Lemma read_modbus_data_spec average c :
  wp (Base.read_modbus_data average) c
    (λ d c', cycle_post c d c' ∧
       (∀ state rest,
          _client c system_state_request = ReadRegistersResponse (state :: rest) →
          d !! CONSUMED_POWER = Some (consumed_power average state)) ∧
       (∀ r0 rest,
          _client c system_values_request = ReadRegistersResponse (r0 :: rest) →
          d !! ACTUAL_TEMPERATURE = Some (Base.get_isg_scaled_value (int16 r0))))
    (cycle_exc c).
Proof.
  unfold Base.read_modbus_data, cycle_exc.
  apply wp_bind. eapply wp_mono; [apply read_modbus_energy_spec| |];
    cbv beta; [intros de c1 [-> Hde]|intros e c1 [-> Herr]]; cycle 1.
  { repeat split; try done. exists 0%nat, energy_request. by repeat split. }
  apply wp_bind. eapply wp_mono; [apply read_modbus_system_state_spec| |];
    cbv beta; [intros ds c2 [[-> Hds] Hpower]|intros e c2 [-> Herr]]; cycle 1.
  { repeat split; try done. exists 1%nat, system_state_request.
    repeat split; try done. cbn. by rewrite <- app_assoc. }
  apply wp_bind. eapply wp_mono; [apply read_modbus_system_values_spec| |];
    cbv beta; [intros dv c3 [[-> Hdv] Htemp]|intros e c3 [-> Herr]]; cycle 1.
  { repeat split; try done. exists 2%nat, system_values_request.
    repeat split; try done. cbn. by rewrite <- !app_assoc. }
  apply wp_bind. eapply wp_mono; [apply read_modbus_system_paramter_spec| |];
    cbv beta; [intros dp c4 [-> Hdp]|intros e c4 [-> Herr]]; cycle 1.
  { repeat split; try done. exists 3%nat, system_paramter_request.
    repeat split; try done. cbn. by rewrite <- !app_assoc. }
  apply wp_bind. eapply wp_mono; [apply read_modbus_sg_ready_spec| |];
    cbv beta; [intros dg c5 (Hcl & Hdata & Hcalls & Hdg)
              |intros e c5 (Hcl & Hdata & Hcalls)]; cycle 1.
  { repeat split; try done.
    destruct Hcalls as [[Hcalls Herr]|[Hcalls Herr]].
    - exists 4%nat, sg_ready_request. repeat split; try done.
      rewrite Hcalls. cbn. by rewrite <- !app_assoc.
    - exists 5%nat, sg_ready_holding_request. repeat split; try done.
      rewrite Hcalls. cbn. by rewrite <- !app_assoc. }
  cbn [_client log_call] in *. apply wp_ret.
  split; [repeat split; try done|split].
  - rewrite Hcalls. cbn. by rewrite <- !app_assoc.
  - unfold dict_merge. rewrite !dom_union_L, Hde, Hds, Hdv, Hdp, Hdg.
    apply union_blocks.
  - intros state rest Hst. unfold dict_merge.
    rewrite (lookup_union_r dg) by key_absent Hdg.
    rewrite (lookup_union_r dp) by key_absent Hdp.
    rewrite (lookup_union_r dv) by key_absent Hdv.
    apply lookup_union_Some_l. by eapply Hpower.
  - intros r0 rest Hr0. unfold dict_merge.
    rewrite (lookup_union_r dg) by key_absent Hdg.
    rewrite (lookup_union_r dp) by key_absent Hdp.
    apply lookup_union_Some_l. by eapply Htemp.
Qed.

(** *** Results of methods as equations *)

Lemma wp_total {S A} (m : M S A) s (Q : A → S → Prop) :
  wp m s Q (λ _ _, False) → ∃ a s', m s = (Ok a, s') ∧ Q a s'.
Proof. unfold wp. destruct (m s) as [[a|e] s']; [eauto|done]. Qed.

Lemma wp_run {S A} (m : M S A) s Q E :
  wp m s Q E →
  match m s with (Ok a, s') => Q a s' | (Raise e, s') => E e s' end.
Proof. done. Qed.

Lemma wp_fromRegisters_ok regs s (Q : unit → frame → Prop) (E : exn → frame → Prop) :
  Forall in_range regs →
  Q () (set_decoder {| _payload := payload_of regs; _pointer := 0 |} s) →
  wp (fromRegisters regs) s Q E.
Proof.
  intros Hall HQ. unfold wp, fromRegisters.
  by rewrite (proj2 (mapM_pack_H regs _) (conj Hall eq_refl)).
Qed.

(** *** The system-state block of the base family *)

(** C9: whenever the base-family system-state block is read, the reader
    returns, and CONSUMED_POWER in what it returns (and in the merged result
    of a cycle that returns) comes from no register: it is the constant
    HEATPUMPT_AVERAGE_POWER when bit 4 (heating) or bit 5 (water heating) of
    the state word is set, and 0.0 otherwise. *)
Theorem consumed_power_from_state_bits average c state rest :
  _client c system_state_request = ReadRegistersResponse (state :: rest) →
  Forall in_range (state :: rest) →
  (∃ d, call (Base.read_modbus_system_state average) c
          = (Ok d, log_call system_state_request c) ∧
        d !! CONSUMED_POWER =
          Some (if Z.testbit state 4 || Z.testbit state 5
                then pyval_of_number average else PyFloat 0.0)) ∧
  (∀ d c', Base.read_modbus_data average c = (Ok d, c') →
        d !! CONSUMED_POWER =
          Some (if Z.testbit state 4 || Z.testbit state 5
                then pyval_of_number average else PyFloat 0.0)).
Proof.
  intros Hresp Hrange. split.
  - assert (wp (call (Base.read_modbus_system_state average)) c
      (λ d c', c' = log_call system_state_request c ∧
               d !! CONSUMED_POWER = Some (consumed_power average state))
      (λ _ _, False)) as (d & c' & Hrun & -> & Hd)%wp_total; [|by eauto].
    apply wp_call. unfold Base.read_modbus_system_state, system_state_request in *.
    wp_any. rewrite Hresp. frame_simpl. wp_binds.
    apply wp_fromRegisters_ok; [done|]. frame_simpl. repeat wp_at.
    split; [done|]. lookup_inserts.
    unfold consumed_power. rewrite !bit_set_testbit by done. by rewrite orb_comm.
  - intros d c' Hrun. pose proof (wp_run _ _ _ _ (read_modbus_data_spec average c)) as H.
    rewrite Hrun in H. destruct H as (_ & Hpower & _). by eapply Hpower.
Qed.

Lemma consumed_power_from_state_bits_witness :
  ∃ d, call (Base.read_modbus_system_state (NInt 2500)) energy_down
         = (Ok d, log_call system_state_request energy_down) ∧
       d !! CONSUMED_POWER = Some (PyInt 2500).
Proof.
  apply (consumed_power_from_state_bits (NInt 2500) energy_down 16 []).
  - reflexivity.
  - repeat constructor; vm_compute; done.
Defined.

(** *** Poll cycles and the snapshot *)

Lemma refresh_data average c :
  data (refresh average c) =
  match Base.read_modbus_data average c with
  | (Ok d, _) => d
  | (Raise _, _) => data c
  end.
Proof.
  pose proof (wp_run _ _ _ _ (read_modbus_data_spec average c)) as H.
  unfold refresh, async_refresh, Base._async_update_data.
  destruct (Base.read_modbus_data average c) as [[d|e] c']; cbn; [done|].
  by destruct H as (_ & -> & _).
Qed.

(** C3, as the spec states it, fails: with the energy block unreadable, a key
    of that block which the previous snapshot held does not keep its value
    over a refresh. *)
Lemma snapshot_not_merged_over :
  ¬ (∀ average c req keys k,
       (req, keys) ∈ cycle_blocks → k ∈ keys →
       isError (_client c req) = true →
       data (refresh average c) !! k = data c !! k).
Proof.
  intros Hclaim.
  specialize (Hclaim (NInt 2500) energy_down energy_request energy_keys
                PRODUCED_HEATING_TOTAL).
  assert (data (refresh (NInt 2500) energy_down) !! PRODUCED_HEATING_TOTAL = None)
    as Hnew by (vm_compute; reflexivity).
  rewrite Hnew in Hclaim.
  assert (data energy_down !! PRODUCED_HEATING_TOTAL = Some (PyInt 12345))
    as Hold by (vm_compute; reflexivity).
  rewrite Hold in Hclaim.
  discriminate Hclaim; [constructor| |reflexivity].
  apply list_elem_of_In. cbn. auto.
Qed.

(** C3, amended: a refresh replaces the snapshot.  When the cycle returns,
    the new snapshot is the dictionary built from this cycle's reads alone:
    every key of a block whose read failed is absent from it, whatever the
    previous snapshot held, and every key of a block that was read is
    present; in particular PRODUCED_HEATING_TOTAL is absent after a failed
    read of the energy block, while ACTUAL_TEMPERATURE holds the value
    decoded from the first register of the system-values block.  When the
    cycle raises, the previous snapshot is kept whole. *)
Theorem refresh_replaces_snapshot average c :
  match Base.read_modbus_data average c with
  | (Ok d, _) =>
      data (refresh average c) = d ∧
      (∀ req keys k, (req, keys) ∈ cycle_blocks → k ∈ keys →
         if isError (_client c req)
         then data (refresh average c) !! k = None
         else is_Some (data (refresh average c) !! k)) ∧
      (isError (_client c energy_request) = true →
         data (refresh average c) !! PRODUCED_HEATING_TOTAL = None) ∧
      (∀ r0 rest,
         _client c system_values_request = ReadRegistersResponse (r0 :: rest) →
         data (refresh average c) !! ACTUAL_TEMPERATURE =
           Some (Base.get_isg_scaled_value (int16 r0)))
  | (Raise _, _) => data (refresh average c) = data c
  end.
Proof.
  rewrite refresh_data.
  pose proof (wp_run _ _ _ _ (read_modbus_data_spec average c)) as H.
  destruct (Base.read_modbus_data average c) as [[d|e] c']; [|done].
  destruct H as ((_ & _ & _ & Hdom) & _ & Htemp).
  split; [done|]. split; [|split; [|done]].
  - intros req keys k Hin Hk. by eapply lookup_cycle_block.
  - intros Herr.
    pose proof (lookup_cycle_block c d energy_request energy_keys
                  PRODUCED_HEATING_TOTAL Hdom) as Hk.
    rewrite Herr in Hk. apply Hk; [constructor|].
    apply list_elem_of_In. cbn. auto.
Qed.

(** The reader of a block whose read fails returns the empty dictionary. *)
Lemma failed_block_contributes_nothing average c :
  (isError (_client c energy_request) = true →
     call Base.read_modbus_energy c = (Ok ∅, log_call energy_request c)) ∧
  (isError (_client c system_state_request) = true →
     call (Base.read_modbus_system_state average) c
       = (Ok ∅, log_call system_state_request c)) ∧
  (isError (_client c system_values_request) = true →
     call Base.read_modbus_system_values c
       = (Ok ∅, log_call system_values_request c)) ∧
  (isError (_client c system_paramter_request) = true →
     call Base.read_modbus_system_paramter c
       = (Ok ∅, log_call system_paramter_request c)).
Proof.
  unfold call, energy_request, system_state_request, system_values_request,
    system_paramter_request.
  repeat split; intros Herr.
  all: unfold Base.read_modbus_energy, Base.read_modbus_system_state,
    Base.read_modbus_system_values, Base.read_modbus_system_paramter,
    mbind, M_bind, read_input_registers, read_holding_registers, on_self; cbn.
  all: destruct (_client c _); [discriminate Herr|reflexivity].
Qed.

(** *** The write path *)

Lemma bool_decide_key_false (key k : string) (keys : list string) :
  key ∉ keys → k ∈ keys → bool_decide (key = k) = false.
Proof. intros Hnot Hin. apply bool_decide_eq_false_2. by intros ->. Qed.

Ltac in_keys := apply list_elem_of_In; cbn; tauto.

(** C6: [set_data] with OPERATION_MODE issues exactly one write-registers
    call, to address 1500 on unit 1 with the value passed in, and stores that
    value, as passed, under OPERATION_MODE in the snapshot; no other key of
    the snapshot changes.  With value 1 the write carries 1 and the
    snapshot's OPERATION_MODE is 1.  Both families behave so. *)
Theorem set_operation_mode_writes_once value c :
  let c' := set_data_ (<[OPERATION_MODE := pyval_of_number value]> (data c))
              (log_call (WriteRegisters 1500 value 1) c) in
  call (Base.set_data OPERATION_MODE value) c = (Ok (), c') ∧
  call (WPM.set_data OPERATION_MODE value) c = (Ok (), c') ∧
  calls c' = calls c ++ [WriteRegisters 1500 value 1] ∧
  data c' !! OPERATION_MODE = Some (pyval_of_number value) ∧
  (∀ k, k ≠ OPERATION_MODE → data c' !! k = data c !! k) ∧
  (value = NInt 1 → data c' !! OPERATION_MODE = Some (PyInt 1)).
Proof.
  cbv zeta. split; [reflexivity|]. split; [reflexivity|]. cbn [calls data set_data_ log_call].
  split; [done|]. split; [apply lookup_insert_eq|]. split.
  - intros k Hk. by apply lookup_insert_ne.
  - intros ->. apply lookup_insert_eq.
Qed.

================================

■ What you will do ■
Find the line that contains "data c' !! OPERATION_MODE = Some (pyval_of_number" in the data above. Reproduce it and every later line exactly, through the last one.

■ Solution for this problem ■
  data c' !! OPERATION_MODE = Some (pyval_of_number value) ∧
  (∀ k, k ≠ OPERATION_MODE → data c' !! k = data c !! k) ∧
  (value = NInt 1 → data c' !! OPERATION_MODE = Some (PyInt 1)).
Proof.
  cbv zeta. split; [reflexivity|]. split; [reflexivity|]. cbn [calls data set_data_ log_call].
  split; [done|]. split; [apply lookup_insert_eq|]. split.
  - intros k Hk. by apply lookup_insert_ne.
  - intros ->. apply lookup_insert_eq.
Qed.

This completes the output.